▶ WHAT IS EXPECTED:
Once the line containing "try (apply step_write;" is found, please set it down along with each following line, exactly, to the end of the material.

▶ RECORDS PROVIDED:
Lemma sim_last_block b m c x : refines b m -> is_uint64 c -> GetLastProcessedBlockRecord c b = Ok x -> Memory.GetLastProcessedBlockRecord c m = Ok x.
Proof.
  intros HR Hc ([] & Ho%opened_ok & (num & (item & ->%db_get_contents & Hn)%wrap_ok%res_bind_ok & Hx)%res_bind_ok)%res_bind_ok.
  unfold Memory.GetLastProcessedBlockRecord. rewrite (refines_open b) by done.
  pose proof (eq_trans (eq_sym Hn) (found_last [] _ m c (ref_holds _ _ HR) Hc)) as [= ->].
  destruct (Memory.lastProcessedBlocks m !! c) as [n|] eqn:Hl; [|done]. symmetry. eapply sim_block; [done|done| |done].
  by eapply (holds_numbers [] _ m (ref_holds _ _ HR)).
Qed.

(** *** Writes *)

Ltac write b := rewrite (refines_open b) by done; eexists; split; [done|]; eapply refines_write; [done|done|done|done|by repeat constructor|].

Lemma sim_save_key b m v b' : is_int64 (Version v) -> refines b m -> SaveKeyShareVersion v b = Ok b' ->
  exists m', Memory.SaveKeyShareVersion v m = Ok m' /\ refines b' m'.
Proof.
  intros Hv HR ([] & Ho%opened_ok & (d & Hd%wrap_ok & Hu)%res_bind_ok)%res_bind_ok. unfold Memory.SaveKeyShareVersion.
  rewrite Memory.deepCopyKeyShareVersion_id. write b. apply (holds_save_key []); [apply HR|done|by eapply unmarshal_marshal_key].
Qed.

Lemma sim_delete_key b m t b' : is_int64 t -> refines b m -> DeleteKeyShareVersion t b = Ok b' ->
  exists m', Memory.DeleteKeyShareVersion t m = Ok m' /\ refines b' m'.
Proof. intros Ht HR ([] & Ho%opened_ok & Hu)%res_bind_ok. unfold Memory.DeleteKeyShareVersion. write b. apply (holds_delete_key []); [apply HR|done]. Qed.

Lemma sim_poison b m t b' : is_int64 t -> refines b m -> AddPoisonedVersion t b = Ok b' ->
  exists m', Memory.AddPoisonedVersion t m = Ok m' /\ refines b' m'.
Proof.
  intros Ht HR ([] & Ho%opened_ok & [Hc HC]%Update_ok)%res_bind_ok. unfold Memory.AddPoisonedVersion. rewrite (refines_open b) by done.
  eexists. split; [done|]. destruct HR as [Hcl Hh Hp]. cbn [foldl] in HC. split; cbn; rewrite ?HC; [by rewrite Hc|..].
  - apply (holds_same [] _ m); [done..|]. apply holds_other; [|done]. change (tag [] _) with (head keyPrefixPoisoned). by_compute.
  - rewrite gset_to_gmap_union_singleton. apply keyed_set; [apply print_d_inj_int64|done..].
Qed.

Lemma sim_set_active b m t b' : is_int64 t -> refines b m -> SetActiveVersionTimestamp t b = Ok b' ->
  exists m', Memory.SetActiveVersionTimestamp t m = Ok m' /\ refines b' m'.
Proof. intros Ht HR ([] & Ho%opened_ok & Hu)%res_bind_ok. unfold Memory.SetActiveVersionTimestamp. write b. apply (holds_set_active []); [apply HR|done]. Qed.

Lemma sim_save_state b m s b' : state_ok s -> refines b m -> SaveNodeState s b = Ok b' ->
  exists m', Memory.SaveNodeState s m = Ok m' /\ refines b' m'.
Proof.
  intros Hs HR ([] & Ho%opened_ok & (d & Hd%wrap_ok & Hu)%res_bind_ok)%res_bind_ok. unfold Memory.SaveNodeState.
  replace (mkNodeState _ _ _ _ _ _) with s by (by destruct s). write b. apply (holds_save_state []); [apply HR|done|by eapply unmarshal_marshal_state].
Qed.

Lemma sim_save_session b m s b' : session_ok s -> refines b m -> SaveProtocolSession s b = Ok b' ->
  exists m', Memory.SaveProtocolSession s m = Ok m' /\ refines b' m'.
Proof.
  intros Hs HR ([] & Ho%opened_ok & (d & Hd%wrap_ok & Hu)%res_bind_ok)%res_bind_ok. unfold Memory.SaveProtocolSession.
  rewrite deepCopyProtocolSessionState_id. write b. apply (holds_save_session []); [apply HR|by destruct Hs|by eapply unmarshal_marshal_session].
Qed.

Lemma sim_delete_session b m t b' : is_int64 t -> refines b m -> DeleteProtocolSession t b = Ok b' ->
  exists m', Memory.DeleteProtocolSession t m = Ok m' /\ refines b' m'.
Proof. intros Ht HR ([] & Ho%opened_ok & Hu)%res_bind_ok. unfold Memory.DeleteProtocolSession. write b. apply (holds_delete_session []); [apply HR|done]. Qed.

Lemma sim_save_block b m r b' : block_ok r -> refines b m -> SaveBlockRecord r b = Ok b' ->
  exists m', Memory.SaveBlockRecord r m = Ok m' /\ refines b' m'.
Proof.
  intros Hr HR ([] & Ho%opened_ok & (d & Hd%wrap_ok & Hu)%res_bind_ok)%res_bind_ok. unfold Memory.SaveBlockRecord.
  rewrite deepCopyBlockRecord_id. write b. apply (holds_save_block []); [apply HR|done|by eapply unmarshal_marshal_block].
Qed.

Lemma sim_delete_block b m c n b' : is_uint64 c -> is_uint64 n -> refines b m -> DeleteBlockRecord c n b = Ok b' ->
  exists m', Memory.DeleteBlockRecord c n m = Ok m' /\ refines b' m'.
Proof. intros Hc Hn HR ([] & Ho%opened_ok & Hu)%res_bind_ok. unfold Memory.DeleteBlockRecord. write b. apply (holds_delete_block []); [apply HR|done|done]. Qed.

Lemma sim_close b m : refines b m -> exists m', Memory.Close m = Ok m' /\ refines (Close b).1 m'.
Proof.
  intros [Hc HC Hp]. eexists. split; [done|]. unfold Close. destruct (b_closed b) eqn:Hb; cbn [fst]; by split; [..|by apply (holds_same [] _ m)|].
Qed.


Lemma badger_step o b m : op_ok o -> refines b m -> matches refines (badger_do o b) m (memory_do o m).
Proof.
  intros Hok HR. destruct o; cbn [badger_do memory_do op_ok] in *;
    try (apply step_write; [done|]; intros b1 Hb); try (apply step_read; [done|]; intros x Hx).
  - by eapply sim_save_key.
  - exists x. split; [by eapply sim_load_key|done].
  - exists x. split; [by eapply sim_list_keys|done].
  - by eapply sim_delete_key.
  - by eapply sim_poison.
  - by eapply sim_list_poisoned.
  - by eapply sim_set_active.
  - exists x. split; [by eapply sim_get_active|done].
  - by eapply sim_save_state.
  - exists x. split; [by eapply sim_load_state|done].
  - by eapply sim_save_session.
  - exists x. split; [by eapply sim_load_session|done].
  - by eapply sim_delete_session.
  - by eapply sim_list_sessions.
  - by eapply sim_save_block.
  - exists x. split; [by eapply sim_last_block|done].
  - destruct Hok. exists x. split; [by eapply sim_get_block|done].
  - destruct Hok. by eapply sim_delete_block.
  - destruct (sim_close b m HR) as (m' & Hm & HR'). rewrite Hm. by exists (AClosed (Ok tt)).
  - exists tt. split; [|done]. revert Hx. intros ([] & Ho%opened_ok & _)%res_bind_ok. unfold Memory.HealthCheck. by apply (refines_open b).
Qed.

▶ WRITTEN RESPONSE:
    try (apply step_write; [done|]; intros b1 Hb); try (apply step_read; [done|]; intros x Hx).
  - by eapply sim_save_key.
  - exists x. split; [by eapply sim_load_key|done].
  - exists x. split; [by eapply sim_list_keys|done].
  - by eapply sim_delete_key.
  - by eapply sim_poison.
  - by eapply sim_list_poisoned.
  - by eapply sim_set_active.
  - exists x. split; [by eapply sim_get_active|done].
  - by eapply sim_save_state.
  - exists x. split; [by eapply sim_load_state|done].
  - by eapply sim_save_session.
  - exists x. split; [by eapply sim_load_session|done].
  - by eapply sim_delete_session.
  - by eapply sim_list_sessions.
  - by eapply sim_save_block.
  - exists x. split; [by eapply sim_last_block|done].
  - destruct Hok. exists x. split; [by eapply sim_get_block|done].
  - destruct Hok. by eapply sim_delete_block.
  - destruct (sim_close b m HR) as (m' & Hm & HR'). rewrite Hm. by exists (AClosed (Ok tt)).
  - exists tt. split; [|done]. revert Hx. intros ([] & Ho%opened_ok & _)%res_bind_ok. unfold Memory.HealthCheck. by apply (refines_open b).
Qed.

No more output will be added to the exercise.